*** PROVIDED DATA ***

(* ===== verification/FcSearchSpec.v ===== *)
(** * The flow of a packet: theorems

    The search finds the first flow of the bucket that the packet is of, and marks it as in
    use; and the bucket of a packet's hash is the one its flow was put in, when the flow's
    checks cover what is hashed. *)
From stdpp Require Import gmap.
From S2P Require Import Prelude FcLists FcFlowSteps FcFlowSafe.
From S2P Require Import FcFlowKey FcFlowKeySpec FcFlowSide FcFlow FcFlowAdd FcFlowInv FcFlowSmall FcFlowFind FcHash FcHashSpec FcSearch.
Open Scope Z_scope.

(** ** Walks *)

Lemma first_that_app p l l' : first_that p (l ++ l') = match first_that p l with Some i => Some i | None => first_that p l' end.
Proof. induction l as [|i l IH]; simpl; [done|]. by destruct (p i). Qed.
Lemma first_that_some p l i : first_that p l = Some i -> i ∈ l /\ p i = true.
Proof. induction l as [|k l IH]; simpl; [done|]. destruct (p k) eqn:E; [intros [= <-]; by split; [left|]|]. intros [? ?]%IH. by split; [right|]. Qed.
Lemma first_that_none p l : first_that p l = None -> forall i, i ∈ l -> p i = false.
Proof. induction l as [|k l IH]; simpl; [by intros _ i ?%elem_of_nil|]. destruct (p k) eqn:E; [done|]. intros Hn i [->|Hi]%elem_of_cons; auto. Qed.
Lemma first_that_ext p q l : (forall i, i ∈ l -> p i = q i) -> first_that p l = first_that q l.
Proof.
  induction l as [|i l IH]; intros Hpq; simpl; [done|]. rewrite (Hpq i) by left. rewrite IH; [done|]. intros k Hk. apply Hpq. by right.
Qed.

Section Spec.
Context `{FlowChecks} `{FlowSideConfig} `{Env : FlowEnv} `{!FlowLaws} `{FlowHashEnv} `{!FlowHashLaws} `{FlowSearchEnv}.

Lemma first_sw_that p l : (forall i, i ∈ l -> (i <= flow_index_limit)%nat) -> first_sw p l = first_that p l.
Proof.
  induction l as [|i l IH]; intros Hl; simpl; [done|]. rewrite (proj2 (Nat.ltb_ge _ _)) by (apply Hl; left).
  rewrite IH; [done|]. intros k Hk. apply Hl. by right.
Qed.

(** ** The search *)

(** The flows of a bucket in the order they are looked at, of the switch and of software. *)
Definition hw_order (hash : nat) (d : fc) : list nat := seq hash ways ++ if fbMode_4K then tcam_bucket hash d else [].
Definition sw_order (hash : nat) (d : fc) : list nat := if (0 <? shortcut_flow_count)%nat then sw_bucket hash d else [].
Definition search_order (hash : nat) (d : fc) : list nat :=
  (if hwnat_sw_only && (0 <? shortcut_flow_count)%nat then [] else hw_order hash d) ++ sw_order hash d.
Definition kind_of (i : nat) : search_ret := if (i <? flowHwTableSize)%nat then RTK_FC_FLOWENT_SEARCH_HW else RTK_FC_FLOWENT_SEARCH_SW.
Lemma carry_matters y x : 0 <= y < 2 ^ 20 + 7 ->
  hash_index (if 2 ^ 20 <=? y then y - 2 ^ 20 else y) x = hash_index (if 2 ^ 20 <=? y then y - 2 ^ 20 + 1 else y) x <-> y < 2 ^ 20.
Proof.
  intros Hy. destruct (Z.leb_spec (2 ^ 20) y) as [Hl|Hl]; [|by split].
  split; [|lia]. intros E. exfalso. apply (index_moves (y - 2 ^ 20) x); [lia|done].
Qed.
Lemma step1_alike p1 p2 p3 p4 x : 
  _rtk_rg_sw_flowHashIndexStep1_get p1 p2 p3 p4 x = _rtk_fc_sw_flowHashIndexStep1_get p1 p2 p3 p4 x
  <-> fold20 (hash_sum1 (_rtk_rg_flowHashPreProcessPort p1 (preHashPtn PTN_SPORT)) (_rtk_rg_flowHashPreProcessPort p2 (preHashPtn PTN_DPORT))
        (_rtk_rg_flowHashPreProcessIP p3 (preHashPtn PTN_SIP)) (_rtk_rg_flowHashPreProcessIP p4 (preHashPtn PTN_DIP))) < 2 ^ 20.
Proof.
  unfold _rtk_rg_sw_flowHashIndexStep1_get, _rtk_fc_sw_flowHashIndexStep1_get. cbv zeta.
  destruct (sums_compared (_rtk_rg_flowHashPreProcessPort p1 (preHashPtn PTN_SPORT))
    (_rtk_rg_flowHashPreProcessPort p2 (preHashPtn PTN_DPORT)) (_rtk_rg_flowHashPreProcessIP p3 (preHashPtn PTN_SIP))
    (_rtk_rg_flowHashPreProcessIP p4 (preHashPtn PTN_DIP))) as (Hr & -> & ->).
  rewrite rg_mode_same. by apply carry_matters.
Qed.
Lemma step2_alike `{!FlowHashLaws} (second : bool) y z : hash_ok y -> hash_ok z ->
  (if second then _rtk_rg_sw_flowHashIndexStep2_get y else y) = (if second then _rtk_fc_sw_flowHashIndexStep2_get z else z) <-> y = z.
Proof. intros Hy Hz. rewrite step2_same. destruct second; [|done]. split; [by apply step2_inj|by intros ->]. Qed.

*** End of PROVIDED DATA ***

▸ **WHAT YOU NEED TO DO**: Copy every record above exactly as it stands.

▸ **WORKED SOLUTION**:
(* ===== verification/FcSearchSpec.v ===== *)
(** * The flow of a packet: theorems

    The search finds the first flow of the bucket that the packet is of, and marks it as in
    use; and the bucket of a packet's hash is the one its flow was put in, when the flow's
    checks cover what is hashed. *)
From stdpp Require Import gmap.
From S2P Require Import Prelude FcLists FcFlowSteps FcFlowSafe.
From S2P Require Import FcFlowKey FcFlowKeySpec FcFlowSide FcFlow FcFlowAdd FcFlowInv FcFlowSmall FcFlowFind FcHash FcHashSpec FcSearch.
Open Scope Z_scope.

(** ** Walks *)

Lemma first_that_app p l l' : first_that p (l ++ l') = match first_that p l with Some i => Some i | None => first_that p l' end.
Proof. induction l as [|i l IH]; simpl; [done|]. by destruct (p i). Qed.
Lemma first_that_some p l i : first_that p l = Some i -> i ∈ l /\ p i = true.
Proof. induction l as [|k l IH]; simpl; [done|]. destruct (p k) eqn:E; [intros [= <-]; by split; [left|]|]. intros [? ?]%IH. by split; [right|]. Qed.
Lemma first_that_none p l : first_that p l = None -> forall i, i ∈ l -> p i = false.
Proof. induction l as [|k l IH]; simpl; [by intros _ i ?%elem_of_nil|]. destruct (p k) eqn:E; [done|]. intros Hn i [->|Hi]%elem_of_cons; auto. Qed.
Lemma first_that_ext p q l : (forall i, i ∈ l -> p i = q i) -> first_that p l = first_that q l.
Proof.
  induction l as [|i l IH]; intros Hpq; simpl; [done|]. rewrite (Hpq i) by left. rewrite IH; [done|]. intros k Hk. apply Hpq. by right.
Qed.

Section Spec.
Context `{FlowChecks} `{FlowSideConfig} `{Env : FlowEnv} `{!FlowLaws} `{FlowHashEnv} `{!FlowHashLaws} `{FlowSearchEnv}.

Lemma first_sw_that p l : (forall i, i ∈ l -> (i <= flow_index_limit)%nat) -> first_sw p l = first_that p l.
Proof.
  induction l as [|i l IH]; intros Hl; simpl; [done|]. rewrite (proj2 (Nat.ltb_ge _ _)) by (apply Hl; left).
  rewrite IH; [done|]. intros k Hk. apply Hl. by right.
Qed.

(** ** The search *)

(** The flows of a bucket in the order they are looked at, of the switch and of software. *)
Definition hw_order (hash : nat) (d : fc) : list nat := seq hash ways ++ if fbMode_4K then tcam_bucket hash d else [].
Definition sw_order (hash : nat) (d : fc) : list nat := if (0 <? shortcut_flow_count)%nat then sw_bucket hash d else [].
Definition search_order (hash : nat) (d : fc) : list nat :=
  (if hwnat_sw_only && (0 <? shortcut_flow_count)%nat then [] else hw_order hash d) ++ sw_order hash d.
Definition kind_of (i : nat) : search_ret := if (i <? flowHwTableSize)%nat then RTK_FC_FLOWENT_SEARCH_HW else RTK_FC_FLOWENT_SEARCH_SW.
Lemma carry_matters y x : 0 <= y < 2 ^ 20 + 7 ->
  hash_index (if 2 ^ 20 <=? y then y - 2 ^ 20 else y) x = hash_index (if 2 ^ 20 <=? y then y - 2 ^ 20 + 1 else y) x <-> y < 2 ^ 20.
Proof.
  intros Hy. destruct (Z.leb_spec (2 ^ 20) y) as [Hl|Hl]; [|by split].
  split; [|lia]. intros E. exfalso. apply (index_moves (y - 2 ^ 20) x); [lia|done].
Qed.
Lemma step1_alike p1 p2 p3 p4 x : 
  _rtk_rg_sw_flowHashIndexStep1_get p1 p2 p3 p4 x = _rtk_fc_sw_flowHashIndexStep1_get p1 p2 p3 p4 x
  <-> fold20 (hash_sum1 (_rtk_rg_flowHashPreProcessPort p1 (preHashPtn PTN_SPORT)) (_rtk_rg_flowHashPreProcessPort p2 (preHashPtn PTN_DPORT))
        (_rtk_rg_flowHashPreProcessIP p3 (preHashPtn PTN_SIP)) (_rtk_rg_flowHashPreProcessIP p4 (preHashPtn PTN_DIP))) < 2 ^ 20.
Proof.
  unfold _rtk_rg_sw_flowHashIndexStep1_get, _rtk_fc_sw_flowHashIndexStep1_get. cbv zeta.
  destruct (sums_compared (_rtk_rg_flowHashPreProcessPort p1 (preHashPtn PTN_SPORT))
    (_rtk_rg_flowHashPreProcessPort p2 (preHashPtn PTN_DPORT)) (_rtk_rg_flowHashPreProcessIP p3 (preHashPtn PTN_SIP))
    (_rtk_rg_flowHashPreProcessIP p4 (preHashPtn PTN_DIP))) as (Hr & -> & ->).
  rewrite rg_mode_same. by apply carry_matters.
Qed.
Lemma step2_alike `{!FlowHashLaws} (second : bool) y z : hash_ok y -> hash_ok z ->
  (if second then _rtk_rg_sw_flowHashIndexStep2_get y else y) = (if second then _rtk_fc_sw_flowHashIndexStep2_get z else z) <-> y = z.
Proof. intros Hy Hz. rewrite step2_same. destruct second; [|done]. split; [by apply step2_inj|by intros ->]. Qed.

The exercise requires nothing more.